In addition to weaknesses in reading and academic skills, students with ADHD may have weaknesses in learning and study strategies. A recent study (Reaser, Prevatt, Petscher, & Proctor, 2007) found that college students with ADHD reported greater levels of difficulty than peers in note taking, outlining, summarizing information, and test taking. Students with ADHD also reported more difficulties with time management, use of appropriate test strategies, selecting the main ideas, and concentration. Finally, they tended to possess a negative attribution style with regard to their test performance as well as motivational deficiencies, including less persistence and preference for easier work. DuPaul et al. (2004) further indicated that classroom behaviors such as motivation, study skills, and academic engagement may mediate the lower test scores of this group. Some have explained the academic skill and procedural problems of students with ADHD in terms of deficits in executive functioning (eg. Barkley, 1997, 2006).

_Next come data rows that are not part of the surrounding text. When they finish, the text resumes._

(* ===== verification/RelayLoop.v ===== *)
(** * The relay paths of a request

    gateway/http_request_context_handle_request.go: the single-request loop with its
    hedged first attempt, the loop of a batch item, the batch, and the parallel
    fan-out with its collector.  What the loops call of other components is the
    class [RelayEnv]: the context, the protocol (endpoints, contexts, relays), the QoS
    validation, the ranked selection ([RelaySelect]), the hedge race ([Hedge]) and
    the circuit breaker ([CircuitBreaker]); their calls with effects are recorded in
    order. *)

From S2P Require Import Prelude GoStrings Utf8 Float64 Domain RepKey Signals Json CircuitBreaker RPCTypes Heuristic RelayPolicy.
From Stdlib Require Import ZArith Lia Bool Ascii String.
From stdpp Require Import base gmap strings list.

Open Scope string_scope.
Open Scope Z_scope.

(** The protocol context a relay goes through: one of rc.protocolContexts, or the one
    built for an endpoint. *)
Inductive relay_ctx := InitialCtx (i : nat) | EndpointCtx (ep : EndpointAddr).

(** The calls that leave a trace. *)
Inductive effect :=
| EvRelay (c : relay_ctx)                        (** HandleServiceRequest *)
| EvRace (c : relay_ctx) (primary : EndpointAddr) (** hedgeRacer.race *)
| EvBuild (ep : EndpointAddr)                    (** BuildHTTPRequestContextForEndpoint *)
| EvMarkBroken (domain reason : string)
| EvRecordSuccess (domain : string)
| EvSignal (ep : EndpointAddr) (sg : Signal)     (** RecordSignal on the endpoint's key *)
| EvUpdate (r : relay_response)                  (** qosCtx.UpdateWithResponse *)
| EvObserve (r : relay_response)                 (** tryQueueObservation *)
| EvProtocolError (e : go_error)                 (** qosCtx.SetProtocolError *)
| EvExhausted (category : string).

Record race_outcome := mkRace {
  ro_responses : list relay_response;
  ro_err : option go_error;
  ro_hedgeEndpoint : EndpointAddr;
  ro_raceResult : string;
  ro_suppliers : list string; (** the suppliers it recorded as tried, in order *)
}.

Class RelayEnv (W : Type) := {
  env_now : W -> Time;
  env_ctx_err : W -> option go_error * W;
  env_broken : W -> gset string * W;
  env_available : Z -> W -> result go_error (list EndpointAddr) * W;
  env_validate : list EndpointAddr -> W -> result go_error (list EndpointAddr) * W;
  env_requires_archival : W -> bool;
  env_top_ranked : list EndpointAddr -> Z -> W -> EndpointAddr * W;
  env_build : EndpointAddr -> Z -> W -> option go_error * W;
  env_send : relay_ctx -> list Payload -> W -> (list relay_response * option go_error * Duration) * W;
  env_race : relay_ctx -> EndpointAddr -> list EndpointAddr -> Payload -> W -> race_outcome * W;
  env_apply : effect -> W -> W;
}.

(** What the loops rely on: a ranked selection returns a candidate or nothing. *)
Class RelayEnvLaws (W : Type) `{RelayEnv W} : Prop := {
  top_ranked_member : forall eps t w ep w', env_top_ranked eps t w = (ep, w') -> ep = "" \/ In ep eps;
}.

(** ** Computations over the environment *)

Section Monad.
Context {W : Type}.
Definition M (A : Type) : Type := W * list effect -> A * (W * list effect).
Definition eret {A} (a : A) : M A := fun s => (a, s).
Definition ebind {A B} (m : M A) (k : A -> M B) : M B := fun s => let '(a, s') := m s in k a s'.
Definition ask {A} (f : W -> A * W) : M A := fun s => let '(a, w') := f (fst s) in (a, (w', snd s)).
Definition peek {A} (f : W -> A) : M A := fun s => (f (fst s), s).
Context `{RelayEnv W}.
Definition emit (e : effect) : M unit := fun s => (tt, (env_apply e (fst s), (snd s ++ [e])%list)).
End Monad.
Arguments M : clear implicits.

Declare Scope relay_scope.
Notation "'let&' x ':=' m 'in' k" := (ebind m (fun x => k))
  (at level 10, x pattern, m at level 100, k at level 200) : relay_scope.
Notation "m ;; k" := (ebind m (fun _ => k)) (at level 100, right associativity) : relay_scope.
Open Scope relay_scope.

(** How an iteration of a loop ends. *)
Inductive flow (L R : Type) := Continue (l : L) | Break (l : L) | Return (r : R).
Arguments Continue {L R}. Arguments Break {L R}. Arguments Return {L R}.

Section Loops.
Context {W : Type} `{RelayEnv W}.

(** [for attempt := a; attempt <= a + n - 1; attempt++] *)
Fixpoint for_attempts {L R} (n : nat) (a : Z) (body : Z -> L -> M W (flow L R)) (l : L) : M W (L + R) :=
  match n with
  | O => eret (inl l)
  | S n' =>
      let& f := body a l in
      match f with
      | Continue l' => for_attempts n' (a + 1) body l'
      | Break l' => eret (inl l')
      | Return r => eret (inr r)
      end
  end.

Fixpoint emit_all (es : list effect) : M W unit :=
  match es with [] => eret tt | e :: rest => emit e ;; emit_all rest end.

Definition when (b : bool) (m : M W unit) : M W unit := if b then m else eret tt.

Context `{DomainLib} `{UnicodeCase} `{RPCTypeMembers}.

(** The request: its breaker and its retry configuration. *)
Record request := mkRequest {
  rq_serviceID : string;
  rq_breaker : bool;      (** rc.circuitBreaker != nil *)
  rq_reputation : bool;   (** the protocol has a reputation service *)
  rq_retry : option ServiceRetryConfig;
}.
Implicit Types (rq : request).

Definition broken_domains rq : M W (gset string) := if rq_breaker rq then ask env_broken else eret ∅.

Definition record_signal rq (ep : EndpointAddr) (hr : option AnalysisResult) : M W unit :=
  let& now := peek env_now in
  match recordHeuristicErrorToReputation now hr with
  | Some sg => when (rq_reputation rq) (emit (EvSignal ep sg))
  | None => eret tt
  end.

Definition record_success rq (ep : EndpointAddr) : M W unit :=
  let domain := computeDomainFromEndpoint ep in
  when (rq_breaker rq && negb (domain =? "")%string) (emit (EvRecordSuccess domain)).

Definition mark_broken rq (ep : EndpointAddr) (fault : bool) (reason : string) : M W unit :=
  let domain := computeDomainFromEndpoint ep in
  when (rq_breaker rq && negb (domain =? "")%string && fault) (emit (EvMarkBroken domain reason)).

(** The QoS validation replaces the list when it succeeds with something. *)
Definition validated (eps : list EndpointAddr) : M W (list EndpointAddr) :=
  let& v := ask (env_validate eps) in
  eret match v with Ok (e :: es) => e :: es | _ => eps end.

Definition is_nonempty {A} (l : list A) : bool := match l with [] => false | _ => true end.

(** ** The loop of a batch item *)

Record batch_locals := mkBatchLocals {
  bl_lastErr : option go_error;
  bl_lastResponse : relay_response;
  bl_tried : gset EndpointAddr;
  bl_triedDomains : gset string;
  bl_capabilityFailures : Z;
}.

Definition fail_with (l : batch_locals) (e : option go_error) (r : relay_response) : batch_locals :=
  mkBatchLocals e r (bl_tried l) (bl_triedDomains l) (bl_capabilityFailures l).
Definition with_tried (l : batch_locals) (ep : EndpointAddr) : batch_locals :=
  mkBatchLocals (bl_lastErr l) (bl_lastResponse l) ({[ep]} ∪ bl_tried l) (markDomainTried (bl_triedDomains l) ep) (bl_capabilityFailures l).

Definition batch_flow := flow batch_locals (relay_response * option go_error).

(** The end of a failed attempt: the capability budget decides. *)
Definition spend_capability (l : batch_locals) (hr : option AnalysisResult) : batch_flow :=
  let '(n, _, budgetSpent) := noteCapabilityFailure (bl_capabilityFailures l) hr (bl_lastErr l) in
  let l := mkBatchLocals (bl_lastErr l) (bl_lastResponse l) (bl_tried l) (bl_triedDomains l) n in
  if budgetSpent then Break l else Continue l.

(** The hedged first attempt; [None] falls through to the normal path. *)
Definition batch_hedge rq (p : Payload) (rpcType : Z) (selected : EndpointAddr) (filtered : list EndpointAddr) (l : batch_locals)
  : M W (option batch_flow) :=
  emit (EvRace (EndpointCtx selected) selected) ;;
  let& out := ask (env_race (EndpointCtx selected) selected filtered p) in
  match ro_err out, ro_responses out with
  | None, resp :: _ =>
      let batchRequestID := extractRequestIDFromPayload p in
      let check := checkResponseSuccess None (rr_HTTPStatusCode resp) (rr_body resp) (EffectiveRPCType p) (payload_method p) batchRequestID in
      if ck_Success check then
        when (negb (rr_EndpointAddr resp =? "")%string) (record_success rq (rr_EndpointAddr resp)) ;;
        eret (Some (Return (with_request_id resp batchRequestID, None)))
      else
        let l := fail_with l (Some (errorf "hedge response failed heuristic check")) resp in
        record_signal rq (rr_EndpointAddr resp) (ck_HeuristicResult check) ;;
        let l := if negb (ro_hedgeEndpoint out =? "")%string then with_tried l (ro_hedgeEndpoint out) else l in
        eret (Some (spend_capability l (ck_HeuristicResult check)))
  | _, _ => eret None
  end.

Definition fmt_index (index : Z) : string := fmt_int index.

Definition batch_relay rq (p : Payload) (index rpcType : Z) (selected : EndpointAddr) (l : batch_locals) : M W batch_flow :=
  emit (EvRelay (EndpointCtx selected)) ;;
  let& (responses, err, _) := ask (env_send (EndpointCtx selected) [p]) in
  let failed e :=
    let last := match responses with r :: _ => with_request_id r (extractRequestIDFromPayload p) | [] => bl_lastResponse l end in
    let l := fail_with l (Some e) last in
    let& ctxErr := (if rq_breaker rq then ask env_ctx_err else eret None) in
    when (negb (match ctxErr with Some _ => true | None => false end))
      (mark_broken rq selected (shouldCircuitBreak None 0 (Some e)) ("batch_transport_error: " +:+ err_Error e)) ;;
    eret (spend_capability l None) in
  match err, responses with
  | Some e, _ => failed e
  | None, [] => failed (errorf ("empty response for batch item " +:+ fmt_index index))
  | None, resp0 :: _ =>
      let resp := with_request_id resp0 (extractRequestIDFromPayload p) in
      let check := checkResponseSuccess None (rr_HTTPStatusCode resp) (rr_body resp) (EffectiveRPCType p) (payload_method p) (rr_RequestID resp) in
      if ck_Success check then record_success rq selected ;; eret (Return (resp, None))
      else
        let l := fail_with l (Some (errorf "response failed heuristic check")) resp in
        record_signal rq (rr_EndpointAddr resp) (ck_HeuristicResult check) ;;
        let reason := match ck_HeuristicResult check with Some hr => Reason hr | None => "unknown" end in
        mark_broken rq selected (shouldCircuitBreak (ck_HeuristicResult check) (rr_HTTPStatusCode resp) None)
          ("batch_heuristic: " +:+ reason +:+ " | status=" +:+ fmt_int (rr_HTTPStatusCode resp) +:+
           " | response=" +:+ truncateResponse (rr_body resp) 512) ;;
        eret (spend_capability l (ck_HeuristicResult check))
  end.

Another factor that could affect the test performance of students with ADHD, particularly on high-stakes tests such as the SAT, is test-related anxiety. Individuals with ADHD have a greater likelihood of anxiety disorders than the general population (Barkley, 2006). It could be the case that a high-stakes test situation exacerbates anxiety for these individuals. In a meta-analysis, Hembree (1988) reviewed more than 500 studies on text anxiety, finding that it was consistently associated with lower performance on tests, as well as with lower GPAs and standardized test scores (d = 0.52). However, it is difficult to determine whether anxious students perform worse due to their anxiety or whether poorer performance on tests heightens an individual’s anxiety regarding performance.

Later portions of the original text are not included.